What is required
In the records below, count the lines that have "unfold" and answer with the number alone.

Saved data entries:

Lemma avoids_use_repo_pytest (root : string) : avoids (W := W) bad (use_repo_pytest root).
Proof.
  unfold use_repo_pytest. apply avoids_bind; [prove_avoids | intros is_file].
  apply avoids_if; [|prove_avoids].
  apply avoids_try; [|intros ?; prove_avoids].
  apply avoids_bind; [apply avoids_read_text | intros ?; prove_avoids].
Qed.

Lemma avoids_run_test (root f ext cmd : string) :
  test_phase_command cmd = true -> avoids (W := W) bad (run_test root f ext cmd).
Proof.
  intros Hcmd. unfold run_test.
  apply avoids_bind_post; [apply avoids_if; prove_avoids|].
  intros cmd' w w1 Hcmd'.
  assert (Hok : test_phase_command cmd' = true).
  { destruct (_ && _ && _).
    - apply bind_inr in Hcmd'. destruct Hcmd' as (rel & w2 & _ & Hr).
      apply ret_inr in Hr. destruct Hr as [<- _]. apply pytest_command.
    - apply ret_inr in Hcmd'. now destruct Hcmd' as [<- _]. }
  apply avoids_bind; [now apply avoids_run_process | intros proc].
  apply avoids_if; [|prove_avoids].
  apply avoids_bind; [prove_avoids | intros missing].
  apply avoids_bind; [|intros ?; now apply avoids_run_process].
  apply avoids_for_each. intros m.
  apply avoids_try; [apply avoids_pip | intros ?; prove_avoids].
Qed.

Lemma avoids_test_one (root : string) (t : Tally) (f : string) :
  avoids (W := W) bad (test_one root t f).
Proof.
  unfold test_one.
  assert (Hattempt : forall cmd, test_phase_command cmd = true ->
            avoids (W := W) bad
              (try_except
                 (p <- run_test root f
                         (Py.lower (PurePath.suffix (PurePath.of_string f))) cmd ;;
                  ret (record_test t f p))
                 (fun e => ret (record_test_error t f e)))).
  { intros cmd Hcmd. apply avoids_try; [|intros ?; prove_avoids].
    apply avoids_bind; [now apply avoids_run_test | intros ?; prove_avoids]. }
  apply avoids_if.
  - apply avoids_bind; [apply avoids_use_repo_pytest | intros repo_pytest].
    apply Hattempt. destruct repo_pytest; [reflexivity | apply pytest_command].
  - apply avoids_if; [now apply Hattempt | prove_avoids].
Qed.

Answer section
3